Covid-19 has resulted in a number of changes in the way that people work. Because of the health risks associated with in-person meetings and working in the office, work has shifted online and where people still interact in-person, they are required to socially distance themselves.
Since March, with the onset of the pandemic, millions of workers in the United States have been forced to work remotely, a feat enabled by the emergence of technologies that facilitate connectivity and communication. Many experts believe that the Covid-19 has only accelerated trends toward remote working, given that open office plans have health risks that go beyond Covid-19. Increasing interdependence means that infectious disease threats must be considered in the design of work spaces, if we are to continue to reap the rewards of globalization.
There are also massive cost-savings that accrue to a business which, freed from the fixed costs of maintaining offices, can shift work remotely and develop solutions to make their workers as or more productive, creative and innovative than they were in the pre-Covid-19 world. Consequently, a great number of meetings are being held virtually.
This brings to the fore the question how we make meetings work post-Covid. People have always complained about the number of meetings on the calendar, few of which make them more productive, and many of which they feel are pointless and hard to feel engaged about. Remote meetings make things that much harder because many people are uncomfortable with the technology of video conferencing and virtual collaboration, and have struggled to adapt to the new, virtual environment.
Meetings are a huge part of work life. The results of a survey conducted by Doodle of 500 US employees, encompassing 100 company vice presidents and 400 non-executives, demonstrates the severity of the problems around meetings:
- 32% of executives and 21% of employees report that they spend over 20 hours a week in meetings
- 25% of employees have witnessed colleagues take selfies, watch videos or fall asleep during meetings
- 58% of employees say they have seen colleagues send texts, or leave the meeting room to answer a call or work on another task.
- 59% of executives say they were involved in meetings in which their presence was not essential.
- 60% of employees have been in meetings that did not achieve anything.

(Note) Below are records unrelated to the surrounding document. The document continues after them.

(** * Cover generator: crop engine, scene model, overlay drags, compositor

    A shallow embedding of the TypeScript sources
      - components/ImageCropper.tsx   (module [ImageCropper])
      - components/CoverCanvas.tsx    (module [CoverCanvas])
      - components/StickerOverlay.tsx (module [StickerOverlay])
      - components/LayoutEditorOverlay.tsx (module [LayoutEditorOverlay])
      - components/ImageUploader.tsx  (module [ImageUploader])
      - services/layoutService.ts     (module [LayoutService])
      - services/veoService.ts        (module [VeoService])
      - App.tsx                       (modules [App] and [Page])

    JavaScript numbers are modelled as exact rationals ([Q]); equalities
    between computed numbers are therefore stated with [==] ([Qeq]).
    Hooks ([useState], [useRef]) become fields of explicit state records
    and every handler becomes a function from state to state. What runs
    later is an event of its own: the continuation of a handler after
    an [await] (module [Page]) and the [onload] handler of an image
    (module [CoverCanvas]); the calls and images still pending are part
    of the state. *)

From Stdlib Require Import QArith Qminmax ZArith List String Ascii Bool Lqa.
From Stdlib Require Import DecimalString DecimalZ DecimalPos FinFun.
Import ListNotations.

Local Open Scope Q_scope.

(** ** Numbers *)

Definition number := Q.

(** [a > b] on JS numbers, as a boolean test. *)
Definition Qgtb (a b : Q) : bool := negb (Qle_bool a b).

(** ** types.ts *)

Inductive AppState :=
| IDLE | UPLOADING | CROPPING | ANALYZING | PREVIEW
| GENERATING_VIDEO | COMPLETED | ERROR.

Inductive AspectRatio := LANDSCAPE | PORTRAIT | SQUARE | VERTICAL.

Inductive FontStyle := fs_bold | fs_serif | fs_handwritten | fs_modern.

Inductive Position := pos_top | pos_bottom | pos_center | pos_split.

Definition FontStyle_str (f : FontStyle) : string :=
  match f with
  | fs_bold => "bold" | fs_serif => "serif"
  | fs_handwritten => "handwritten" | fs_modern => "modern"
  end.

Definition Position_str (p : Position) : string :=
  match p with
  | pos_top => "top" | pos_bottom => "bottom"
  | pos_center => "center" | pos_split => "split"
  end.

(** Optional fields (declared with a question mark in types.ts) are
    [option]s; [None] is [undefined]. *)
Module LayoutConfig.
Record t := mk {
  subtitle : string;
  textColor : string;
  shadowColor : string;
  fontStyle : FontStyle;
  position : Position;
  veoPrompt : string;
  x : option number;
  y : option number;
  subtitleX : option number;
  subtitleY : option number;
  scale : option number;
  titleBackgroundColor : option string;
  subtitleTextColor : option string;
  subtitleBackgroundColor : option string;
  filter : option string;
  fontFamily : option string
}.

(** [Partial<LayoutConfig>]: a field that is [None] is absent. *)
Record partial := mkPartial {
  p_subtitle : option string;
  p_textColor : option string;
  p_shadowColor : option string;
  p_fontStyle : option FontStyle;
  p_position : option Position;
  p_veoPrompt : option string;
  p_x : option number;
  p_y : option number;
  p_subtitleX : option number;
  p_subtitleY : option number;
  p_scale : option number;
  p_titleBackgroundColor : option string;
  p_subtitleTextColor : option string;
  p_subtitleBackgroundColor : option string;
  p_filter : option string;
  p_fontFamily : option string
}.

Definition over {A} (new : option A) (old : A) : A :=
  match new with Some v => v | None => old end.

Definition over_opt {A} (new old : option A) : option A :=
  match new with Some v => Some v | None => old end.

(** The object spread [{ ...config, ...changes }]. *)
Definition spread (c : t) (ch : partial) : t :=
  {| subtitle := over (p_subtitle ch) (subtitle c);
     textColor := over (p_textColor ch) (textColor c);
     shadowColor := over (p_shadowColor ch) (shadowColor c);
     fontStyle := over (p_fontStyle ch) (fontStyle c);
     position := over (p_position ch) (position c);
     veoPrompt := over (p_veoPrompt ch) (veoPrompt c);
     x := over_opt (p_x ch) (x c);
     y := over_opt (p_y ch) (y c);
     subtitleX := over_opt (p_subtitleX ch) (subtitleX c);
     subtitleY := over_opt (p_subtitleY ch) (subtitleY c);
     scale := over_opt (p_scale ch) (scale c);
     titleBackgroundColor := over_opt (p_titleBackgroundColor ch) (titleBackgroundColor c);
     subtitleTextColor := over_opt (p_subtitleTextColor ch) (subtitleTextColor c);
     subtitleBackgroundColor :=
       over_opt (p_subtitleBackgroundColor ch) (subtitleBackgroundColor c);
     filter := over_opt (p_filter ch) (filter c);
     fontFamily := over_opt (p_fontFamily ch) (fontFamily c) |}.
End LayoutConfig.

Inductive StickerType := emoji | text.

Module Sticker.
Record t := mk {
  id : string;
  type : StickerType;
  content : string;
  x : number;
  y : number;
  scale : number;
  rotation : number
}.

(** [Partial<Sticker>] *)
Record partial := mkPartial {
  p_id : option string;
  p_type : option StickerType;
  p_content : option string;
  p_x : option number;
  p_y : option number;
  p_scale : option number;
  p_rotation : option number
}.

Definition over {A} (new : option A) (old : A) : A :=
  match new with Some v => v | None => old end.

(** The object spread [{ ...s, ...changes }]. *)
Definition spread (s : t) (ch : partial) : t :=
  {| id := over (p_id ch) (id s);
     type := over (p_type ch) (type s);
     content := over (p_content ch) (content s);
     x := over (p_x ch) (x s);
     y := over (p_y ch) (y s);
     scale := over (p_scale ch) (scale s);
     rotation := over (p_rotation ch) (rotation s) |}.
End Sticker.

(** The double-quote character that occurs inside the CSS font-family
    literals of the sources. *)
Definition dq : string := String (ascii_of_nat 34) EmptyString.

Local Open Scope string_scope.

Definition font_YaHei : string := dq ++ "Microsoft YaHei" ++ dq ++ ", sans-serif".
Definition font_NotoSans : string := dq ++ "Noto Sans SC" ++ dq ++ ", sans-serif".
Definition font_NotoSerif : string := dq ++ "Noto Serif SC" ++ dq ++ ", serif".
Definition font_MaShanZheng : string := dq ++ "Ma Shan Zheng" ++ dq ++ ", cursive".
Definition font_ZCOOL : string := dq ++ "ZCOOL QingKe HuangYou" ++ dq ++ ", sans-serif".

It is clear that many people feel disconnected, distracted and burdened by and during meetings and because they feel that many meetings are unproductive or unnecessary, many of them multi-task. The negative consequences of ineffective meetings are huge. Here are a few tips on how to make meetings more effective going forward:
Embrace the fact that meetings must be conducted differently
Likely, the economics and health concerns of the pandemic era have forced you to work remotely at least some of the time, and online has become the safest and most convenient place to meet, keep colleagues connected, and communicating on key decisions and subjects.
The flipside of remote work is that unstructured but necessary meetings happen less frequently, given that people are not running into each other at work, so, because virtual meetings are such structured formats, more work has to be done to make up for the loss of unstructured but necessary meetings.

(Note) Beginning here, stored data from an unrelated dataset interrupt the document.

(* ===== verification/_CoqProject ===== *)
-Q . S2P
Prelude.v
RustStr.v
Net.v
Paths.v
TunnelConfig.v
Protocol.v
RateLimit.v
ConfigFiles.v
Identity.v
Resource.v
TunnelRuntime.v
Listeners.v
ServerSession.v
ProxyConfig.v
Router.v
CertResolver.v
Disk.v
Cache.v
CertManager.v
ManagerProps.v
ConfigEdits.v
ConfigStore.v
Store.v
StoreRuns.v
Auth.v
Api.v
ConnLimit.v
ProxyService.v
ProxyListeners.v
ProxyServer.v
ConnTasks.v
ClientSession.v
ClientLink.v
Watcher.v
ClientLoop.v
Socks5.v
Relay.v
Streams.v
Datagrams.v
Selection.v
Certificate.v
Login.v
ClientRuntime.v
Dns.v
Acme.v
Instance.v
Startup.v
ServerRun.v
ProxyCommands.v
(* ===== verification/Paths.v ===== *)
(** * Paths: file-system paths and I/O errors of [std] *)

From S2P Require Import Prelude RustStr.

(** ** Paths

    [std::path::Path] up to its own equality: the list of its components.  A
    leading [RootDir] makes it absolute. *)

Inductive component := RootDir | CurDir | ParentDir | Normal (name : str).
Notation Path := (list component).

#[global] Instance component_eq_dec : EqDecision component.
Proof. solve_decision. Defined.
#[global] Instance component_countable : Countable component.
Proof.
  refine (inj_countable'
    (λ c, match c with RootDir => inl 0 | CurDir => inl 1 | ParentDir => inl 2 | Normal n => inr n end)
    (λ s, match s with inl 0 => RootDir | inl 1 => CurDir | inl _ => ParentDir | inr n => Normal n end) _).
  by intros [].
Defined.

Definition path_is_relative (p : Path) : bool :=
  match p with RootDir :: _ => false | _ => true end.
(** [Path::parent]: drops the last component unless it is the root. *)
Definition path_parent (p : Path) : option Path :=
  match last p with
  | None | Some RootDir => None
  | Some _ => Some (removelast p)
  end.
Definition path_file_name (p : Path) : option str :=
  match last p with Some (Normal n) => Some n | _ => None end.
(** [Path::join]: an absolute argument replaces the base, and a leading [.]
    of a joined path disappears. *)
Definition path_join (base p : Path) : Path :=
  match p with
  | RootDir :: _ => p
  | CurDir :: rest => match base with [] => p | _ => base ++ rest end
  | _ => base ++ p
  end.

(** [Path::display] of a path given by its components. *)
Definition fmt_component (c : component) : str :=
  match c with RootDir => [] | CurDir => "." | ParentDir => ".." | Normal n => n end.
Definition fmt_path (p : Path) : str :=
  match p with
  | [RootDir] => "/"
  | _ => join "/"%char (map fmt_component p)
  end.

(** ** The kinds of [std::io::Error] the code tells apart *)

Inductive ErrorKind := NotFound | AlreadyExists | UnexpectedEof | OtherKind (message : str).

A lot of the frustration around meetings is because of the number of meetings one has to attend where one’s presence is not necessary. Before attending a meeting, ask yourself a few questions that will help you narrow down the number of meetings you attend. Will the meeting be important a week, or year from now, or longer?
Explore whether your presence is essential for the meeting to take place. Do you have any unique insights that you will bring to the table? There is no point going to a meeting in which you are redundant. Do not attend meetings out of a sense of fear of missing out (FOMO). You can always find out what happened after the meeting.
Focus on the content of the meeting
Often this is overlooked but you need to narrow down your focus to what you are doing at that moment. Avoid multitasking. Multitasking is a myth. The very presence of an electronic device, whether it be your laptop, or mobile phone, can be distracting, even when not in use, according to research published in Social Psychology.
However, video conferencing comes with the advantage that it makes people more accountable, and so, less likely to engage in multitasking, because of your greater visibility. Another good option is to have standing meetings around a standing desk or in a place where people don’t get to relax and settle down. When people become too comfortable, they can lose focus so a standing desk is a perfect way to keep proceedings brief and to the point.
Finally, try and practice active listening during meetings by listening fully, concentrating on the content, contributing to the discussion and trying to recall what you heard afterwards.
Manage the structure of the meeting
Productive meetings are characterised by clear goals, a definite agenda, and clarity of processes, Make sure meetings have tight attendee lists, and expectations about desired outcomes are communicated well in advance in order to ensure better collaboration, and faster decision-making.